> [About this exercise]: Beneath this line are the data; copy exactly the part of them that opens with the line containing "Hr). simpl in Ho." and closes with the line containing "data)) data false", and only that part.

> [Records]:
--------

(** Where the counting of the call's requests starts does not matter while they are not too many. *)
Lemma drains_from n w w1 : winv L w -> drains w w1 -> ~ stopped w1 ->
  0 <= n <= zlen w.2 -> zlen w1.2 - n <= maxPipelinedRequests L ->
  drains (counting_from n w) (counting_from n w1).
Proof.
  intros Hw H. induction H as [w w1 H|w w0 w1 H Hd IH]; intros Hne Hn Hmax.
  - apply drains_rest. destruct Hw as ([Hl [Hr|Hr]] & Hf & _ & Hp).
    { rewrite drainStep_stopped in H by done. injection H as ->. done. }
    destruct (decide (stopped w)) as [He|He]; [rewrite drainStep_stopped in H by done; by injection H as ->|].
    destruct (decide (m_state w.1 = Complete)) as [Hc|Hc]; [by rewrite drainStep_complete in H by auto|].
    rewrite drainStep_parse in H |- * by done. cbn [counting_from fst snd].
    change (m_state (set_m_feedOutputStart n w.1)) with (m_state w.1). rewrite unaware_parse.
    destruct (parse _ _ w.1) as [r s1]. simpl. by injection H as -> <-.
  - destruct (drainStep_ok w Hw) as (b & w0' & Hrun & Hw0 & _ & _ & [new Ho] & _). rewrite H in Hrun. injection Hrun as <- <-.
    assert (~ stopped w0) as Hne0 by (intros He; apply drains_stopped in Hd; [by subst|done]).
    destruct (drains_drained _ _ Hw0 Hd) as (_ & _ & _ & [new' Ho'] & _).
    eapply (drains_on _ (counting_from n w0)); [|apply IH; [done|done|rewrite Ho, zlen_app; lia|done]].
    rewrite Ho', Ho, !zlen_app in Hmax.
    destruct Hw as ([Hl [Hr|Hr]] & Hf & _ & Hp); [by rewrite drainStep_stopped in H|].
    destruct (decide (stopped w)) as [He|He]; [by rewrite drainStep_stopped in H|]. specialize (Hp He).
    destruct (decide (m_state w.1 = Complete)) as [Hc|Hc].
    + rewrite drainStep_complete in H by done. injection H as <-.
      rewrite drainStep_complete by (done || (cbn [counting_from fst snd m_feedOutputStart set_m_feedOutputStart]; lia)). f_equal.
      unfold finalized, stopped in *. cbn [counting_from fst snd m_feedOutputStart set_m_feedOutputStart m_currentRequest] in *.
      destruct (Z.ltb_spec (maxPipelinedRequests L) (zlen (w.2 ++ [m_currentRequest w.1]) - m_feedOutputStart w.1)).
      { exfalso. apply Hne0. apply setError_state. }
      cbn [snd] in Ho. apply (f_equal length) in Ho. rewrite !length_app in Ho. simpl in Ho. rewrite zlen_app. simpl zlen.
      destruct (Z.ltb_spec (maxPipelinedRequests L) (zlen w.2 + Z.of_nat 1 - n)); [lia|done].
    + rewrite drainStep_parse in H |- * by done. cbn [counting_from fst snd].
      change (m_state (set_m_feedOutputStart n w.1)) with (m_state w.1). rewrite unaware_parse.
      destruct (parse _ _ w.1) as [r s1]. simpl. by injection H as -> <-.
Qed.

(** ** Feeding *)

(** A parser between two calls: as it was made, or as a call left it. *)
Definition ready w : Prop := inv L w.1 /\ ~ stopped w /\ drains (entered w) (entered w).

Lemma winv_entered w : inv L w.1 -> winv L (entered w).
Proof.
  intros H. split; [exact H|]. unfold entered. simpl. split; [lia|]. rewrite drop_ge by lia. split; [done|]. intros _.
  destruct HL as (_ & _ & _ & _ & ? & _). lia.
Qed.

Lemma blocks_loop_concat fuel data : (length data < fuel)%nat -> concat (blocks_loop fuel data) = data.
Proof.
  revert data. induction fuel as [|fuel IH]; intros data Hf; [lia|]. cbn [blocks_loop]. destruct data as [|x data]; [done|].
  cbn [concat]. rewrite IH; [apply take_drop|]. rewrite length_drop. unfold maxFeedAppendBytes_. simpl in *. lia.
Qed.

Lemma blocks_concat data : concat (blocks data) = data.
Proof. destruct data; [done|]. apply blocks_loop_concat. lia. Qed.

Lemma intake_fun ds w w1 w2 : intake ds w w1 -> intake ds w w2 -> w1 = w2.
Proof.
  intros H. revert w2. induction H as [w|d ds w w1 Hd Hs|d ds w w1 w2 Hd Hs Hi IH]; intros w3 H3;
    inversion H3 as [|? ? ? ? Hd' Hs'|? ? ? w4 ? Hd' Hs' Hi']; subst; try done.
  - by eapply drains_fun.
  - by rewrite (drains_fun _ _ _ Hd Hd') in Hs.
  - by rewrite (drains_fun _ _ _ Hd Hd') in Hs.
  - apply IH. by rewrite (drains_fun _ _ _ Hd Hd').
Qed.

(** What follows from taking bytes in. *)
Lemma intake_later ds w w1 : winv L w -> intake ds w w1 ->
  winv L w1 /\ m_feedOutputStart w1.1 = m_feedOutputStart w.1 /\ (exists new, w1.2 = w.2 ++ new) /\
  (ds <> [] -> stopped w1 \/ rests L w1.1).
Proof.
  intros Hw H. induction H as [w|d ds w w1 Hd Hs|d ds w w1 w2 Hd Hs Hi IH].
  - split; [done|]. split; [done|]. split; [exists []; by rewrite app_nil_r|done].
  - destruct (drains_drained _ _ (winv_arrive d w Hw) Hd) as (? & ? & _ & ? & ?). by split_and!.
  - destruct (drains_drained _ _ (winv_arrive d w Hw) Hd) as (Hw1 & Hf1 & _ & [new Ho] & Hr). simpl in Ho.
    destruct (IH Hw1) as (Hw2 & Hf2 & [new2 Ho2] & Hr2). split; [done|]. split; [by rewrite Hf2, Hf1|].
    split; [exists (new ++ new2); by rewrite Ho2, Ho, app_assoc|]. intros _. destruct ds; [inversion Hi; by subst|by apply Hr2].
Qed.

(** [feed] takes the bytes in block by block, and never runs out of fuel. *)
Lemma feed_loop_intake fuel data p w : winv L w -> (length data < fuel)%nat -> data <> [] ->
  exists p1 w1, feed_loop contiguousSize fuel data p w = (Ok p1, w1) /\ intake (blocks_loop fuel data) w w1.
Proof.
  revert data p w. induction fuel as [|fuel IH]; intros data p w Hw Hf Hne; [lia|]. cbn [feed_loop blocks_loop].
  assert (forall A (x y : A), match data with [] => x | _ => y end = y) as Hd by by destruct data.
  rewrite !Hd. cbv zeta. set (n := Z.to_nat (Z.min (zlen data) maxFeedAppendBytes_)).
  assert (0 < n)%nat as Hn by (unfold n, maxFeedAppendBytes_; destruct data; simpl in *; [done|lia]). clearbody n.
  m_run. change (set_m_buffer (m_buffer w.1 ++ take n data) w.1, w.2) with (arrive (take n data) w).
  destruct (drainAvailable_drains p _ (winv_arrive (take n data) w Hw)) as (p1 & w1 & Hrun & Hdr & Hw1 & _).
  rewrite Hrun. destruct w1 as [s1 out1]. destruct (decide (m_state s1 = Error)).
  - exists p1, (s1, out1). split; [done|]. by apply intake_stop.
  - destruct (decide (drop n data = [])) as [E|E].
    + exists p1, (s1, out1). split; [|eapply intake_on; [done|done|]; rewrite E; destruct fuel; apply intake_nil].
      rewrite E. destruct fuel; [|done]. destruct data; simpl in *; [done|lia].
    + destruct (IH (drop n data) p1 (s1, out1)) as (p2 & w2 & Hrun2 & Hi); [done| |done|].
      { rewrite length_drop. destruct data; simpl in *; [done|lia]. }
      exists p2, w2. split; [done|]. by eapply intake_on.
Qed.

Lemma feed_intake data w : inv L w.1 ->
  exists st w1, feed contiguousSize data w = (Ok st, if decide (stopped w1) then (w1.1, w.2) else w1) /\
    intake (blocks data) (entered w) w1 /\ (st = StatusError <-> stopped w1).
Proof.
  intros Hi. pose proof (winv_entered w Hi) as Hw.
  assert (exists p w1, (match data with
                | [] => drainAvailable_ contiguousSize false
                | _ => feed_loop contiguousSize (S (length data)) data false
                end) (entered w) = (Ok p, w1) /\ intake (blocks data) (entered w) w1) as (p & w1 & Hrun & Hin).
  { destruct data as [|x data]; [|apply feed_loop_intake; [done|lia|done]].
    destruct (drainAvailable_drains false _ Hw) as (p & w1 & Hrun & Hd & _). exists p, w1. split; [done|].
    pose proof (arrive_nil (entered w)) as E.
    destruct (decide (stopped w1)); [apply intake_stop; [by rewrite E|done]|eapply intake_on; [rewrite E|..]; [done|done|apply intake_nil]]. }
  destruct (intake_later _ _ _ Hw Hin) as (_ & _ & [new Ho] & _).
  exists (status p w1.1), w1. split; [|split; [done|]].
  - unfold feed. destruct w as [s out]. m_run. unfold entered, counting_from in Hrun. cbn [fst snd] in Hrun. rewrite Hrun.
    destruct w1 as [s1 out1]. unfold stopped, discardFeedOutputs_. cbn [fst snd] in *. destruct (decide (m_state s1 = Error)); [|done].
    m_run. unfold entered, counting_from in Ho. cbn [snd] in Ho. rewrite Ho, Nat2Z.id. cbn [fst snd]. by rewrite take_app_length.
  - unfold status, stopped. destruct (decide _); [done|]. by destruct p.
Qed.


(** ** Fragments *)

Lemma drains_again w w1 : winv L w -> drains w w1 -> ~ stopped w1 -> drains w1 w1.
Proof.
  intros Hw Hd Hs.
  destruct (drains_arrive [] w w1 w1 Hw Hd Hs) as (w3 & Hd3 & [->|[_ ?]]); [by rewrite arrive_nil|by rewrite arrive_nil in Hd3|done].
Qed.

(** Bytes that come in two parts, the first accepted, are drained as one. *)
Lemma drains_join a b w w1 w2 : winv L w -> drains (arrive a w) w1 -> ~ stopped w1 -> drains (arrive b w1) w2 -> ~ stopped w2 ->
  drains (arrive (a ++ b) w) w2.
Proof.
  intros Hw H1 Hs1 H2 Hs2. destruct (drains_total _ (winv_arrive (a ++ b) w Hw)) as (w3 & H3 & _).
  pose proof H3 as H3'. rewrite <-arrive_arrive in H3'. destruct (drains_arrive b _ w1 w3 (winv_arrive a w Hw) H1 Hs1 H3') as (w4 & H4 & Hw4).
  rewrite (drains_fun _ _ _ H2 H4) in *. by destruct Hw4 as [->|[? _]].
Qed.

Lemma intake_drains ds w w1 : winv L w -> drains w w -> intake ds w w1 -> ~ stopped w1 -> drains (arrive (concat ds) w) w1.
Proof.
  intros Hw Hd H. induction H as [w|d ds w w1 Hd1 Hs|d ds w w1 w2 Hd1 Hs Hi IH]; intros Hs1.
  - simpl. by rewrite arrive_nil.
  - done.
  - destruct (drains_drained _ _ (winv_arrive d w Hw) Hd1) as (Hw1 & _). cbn [concat].
    eapply drains_join; [done|exact Hd1|done| |done]. apply IH; [done| |done]. by apply (drains_again (arrive d w)); [apply winv_arrive|..].
Qed.

(** Pieces that do not end inside a line's end are taken in when the whole is. *)
Lemma intake_complete ds tail w w2 : winv L w -> drains w w -> ~ stopped w ->
  Forall (fun d => last d <> Some x0d) ds ->
  zlen (m_buffer w.1) + zlen (concat ds ++ tail) < 2147483648 ->
  drains (arrive (concat ds ++ tail) w) w2 -> ~ stopped w2 ->
  exists w1, intake ds w w1 /\ ~ stopped w1 /\ drains w1 w1 /\ drains (arrive tail w1) w2 /\
    zlen (m_buffer w1.1) <= zlen (m_buffer w.1) + zlen (concat ds).
Proof.
  intros Hw Hd Hs Hcr. revert w Hw Hd Hs. induction Hcr as [|d ds Hcr Hds IH]; intros w Hw Hd Hs Hlen H2 Hs2.
  - exists w. split; [apply intake_nil|]. by split_and!; [..|simpl; lia].
  - cbn [concat] in *. rewrite <-app_assoc in H2, Hlen. rewrite <-arrive_arrive in H2. rewrite zlen_app in Hlen.
    destruct (drains_total _ (winv_arrive d w Hw)) as (w1 & Hd1 & Hw1 & _ & [k Hb] & _).
    assert (zlen (m_buffer w1.1) <= zlen (m_buffer w.1) + zlen d) as Hlen1.
    { rewrite Hb, length_drop. unfold arrive, more. simpl. rewrite length_app. lia. }
    assert (~ stopped w1) as Hs1.
    { intros Hst. destruct (decide (d = [])) as [->|Hne].
      - rewrite arrive_nil in Hd1. by rewrite (drains_fun _ _ _ Hd1 Hd) in Hst.
      - destruct (drains_arrive_stopped (concat ds ++ tail) _ _ (winv_arrive d w Hw) Hd1 Hst) as (w3 & Hd3 & Hs3).
        + unfold arrive, more. simpl. rewrite zlen_app. lia.
        + unfold arrive, more. simpl. rewrite last_app. by destruct (last d) eqn:El; [|apply last_None in El].
        + by rewrite (drains_fun _ _ _ H2 Hd3) in Hs2. }
    destruct (drains_arrive _ _ _ _ (winv_arrive d w Hw) Hd1 Hs1 H2) as (w3 & Hd3 & [->|[_ ?]]); [|done].
    destruct (IH w1) as (w4 & Hi & Hs4 & Hd4 & Ht & Hb4); [done|by apply (drains_again (arrive d w)); [apply winv_arrive|..]|done|lia|done|done|].
    exists w4. split; [by eapply intake_on|]. split_and!; [done..|]. rewrite zlen_app. lia.
Qed.


Lemma feeds_cons p ps w w1 : feeds (p :: ps) w = Some w1 -> inv L w.1 ->
  exists w2, intake (blocks p) (entered w) w2 /\ ~ stopped w2 /\ feeds ps w2 = Some w1.
Proof.
  intros H Hi. cbn [feeds] in H. destruct (feed_intake p w Hi) as (st & w2 & Hrun & Hin & Hst). rewrite Hrun in H.
  assert (st <> StatusError) as Hne by by destruct st. assert (~ stopped w2) as Hs by (by intros ?%Hst).
  exists w2. split; [done|]. split; [done|]. destruct (decide (stopped w2)); [done|]. by destruct st.
Qed.

Lemma feeds_intake p ps w w2 : inv L w.1 -> intake (blocks p) (entered w) w2 -> ~ stopped w2 -> feeds (p :: ps) w = feeds ps w2.
Proof.
  intros Hi Hin Hs. cbn [feeds]. destruct (feed_intake p w Hi) as (st & w3 & Hrun & Hin3 & Hst).
  rewrite <-(intake_fun _ _ _ _ Hin Hin3) in *. rewrite Hrun. destruct (decide (stopped w2)); [done|].
  destruct st; [done|done|]. by destruct (Hs (proj1 Hst eq_refl)).
Qed.

(** A drained parser is ready for the next call. *)
Lemma ready_drained w : winv L w -> drains w w -> ~ stopped w -> ready w.
Proof.
  intros Hw Hd Hs. split; [apply Hw|]. split; [done|]. apply drains_from; [done..|lia|].
  destruct HL as (_ & _ & _ & _ & ? & _). lia.
Qed.

Lemma intake_ready p w w1 : ready w -> intake (blocks p) (entered w) w1 -> ~ stopped w1 ->
  drains (arrive p (entered w)) w1 /\ winv L w1 /\ ready w1 /\ m_feedOutputStart w1.1 = zlen w.2 /\ zlen w.2 <= zlen w1.2.
Proof.
  intros (Hi & Hs & Hd) Hin Hs1. pose proof (winv_entered w Hi) as Hw.
  pose proof (intake_drains _ _ _ Hw Hd Hin Hs1) as Hd1. rewrite blocks_concat in Hd1.
  destruct (intake_later _ _ _ Hw Hin) as (Hw1 & Hf & [new Ho] & _). split; [done|]. split; [done|].
  split; [apply ready_drained; [done| |done]; by apply (drains_again (arrive p (entered w))); [apply winv_arrive|..]|].
  split; [done|]. rewrite Ho, zlen_app. simpl. lia.
Qed.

--------

> [Your solution]:
  - destruct (drains_drained _ _ (winv_arrive d w Hw) Hd) as (Hw1 & Hf1 & _ & [new Ho] & Hr). simpl in Ho.
    destruct (IH Hw1) as (Hw2 & Hf2 & [new2 Ho2] & Hr2). split; [done|]. split; [by rewrite Hf2, Hf1|].
    split; [exists (new ++ new2); by rewrite Ho2, Ho, app_assoc|]. intros _. destruct ds; [inversion Hi; by subst|by apply Hr2].
Qed.

(** [feed] takes the bytes in block by block, and never runs out of fuel. *)
Lemma feed_loop_intake fuel data p w : winv L w -> (length data < fuel)%nat -> data <> [] ->
  exists p1 w1, feed_loop contiguousSize fuel data p w = (Ok p1, w1) /\ intake (blocks_loop fuel data) w w1.
Proof.
  revert data p w. induction fuel as [|fuel IH]; intros data p w Hw Hf Hne; [lia|]. cbn [feed_loop blocks_loop].
  assert (forall A (x y : A), match data with [] => x | _ => y end = y) as Hd by by destruct data.
  rewrite !Hd. cbv zeta. set (n := Z.to_nat (Z.min (zlen data) maxFeedAppendBytes_)).
  assert (0 < n)%nat as Hn by (unfold n, maxFeedAppendBytes_; destruct data; simpl in *; [done|lia]). clearbody n.
  m_run. change (set_m_buffer (m_buffer w.1 ++ take n data) w.1, w.2) with (arrive (take n data) w).
  destruct (drainAvailable_drains p _ (winv_arrive (take n data) w Hw)) as (p1 & w1 & Hrun & Hdr & Hw1 & _).
  rewrite Hrun. destruct w1 as [s1 out1]. destruct (decide (m_state s1 = Error)).
  - exists p1, (s1, out1). split; [done|]. by apply intake_stop.
  - destruct (decide (drop n data = [])) as [E|E].
    + exists p1, (s1, out1). split; [|eapply intake_on; [done|done|]; rewrite E; destruct fuel; apply intake_nil].
      rewrite E. destruct fuel; [|done]. destruct data; simpl in *; [done|lia].
    + destruct (IH (drop n data) p1 (s1, out1)) as (p2 & w2 & Hrun2 & Hi); [done| |done|].
      { rewrite length_drop. destruct data; simpl in *; [done|lia]. }
      exists p2, w2. split; [done|]. by eapply intake_on.
Qed.

Lemma feed_intake data w : inv L w.1 ->
  exists st w1, feed contiguousSize data w = (Ok st, if decide (stopped w1) then (w1.1, w.2) else w1) /\
    intake (blocks data) (entered w) w1 /\ (st = StatusError <-> stopped w1).
Proof.
  intros Hi. pose proof (winv_entered w Hi) as Hw.
  assert (exists p w1, (match data with
                | [] => drainAvailable_ contiguousSize false
                | _ => feed_loop contiguousSize (S (length data)) data false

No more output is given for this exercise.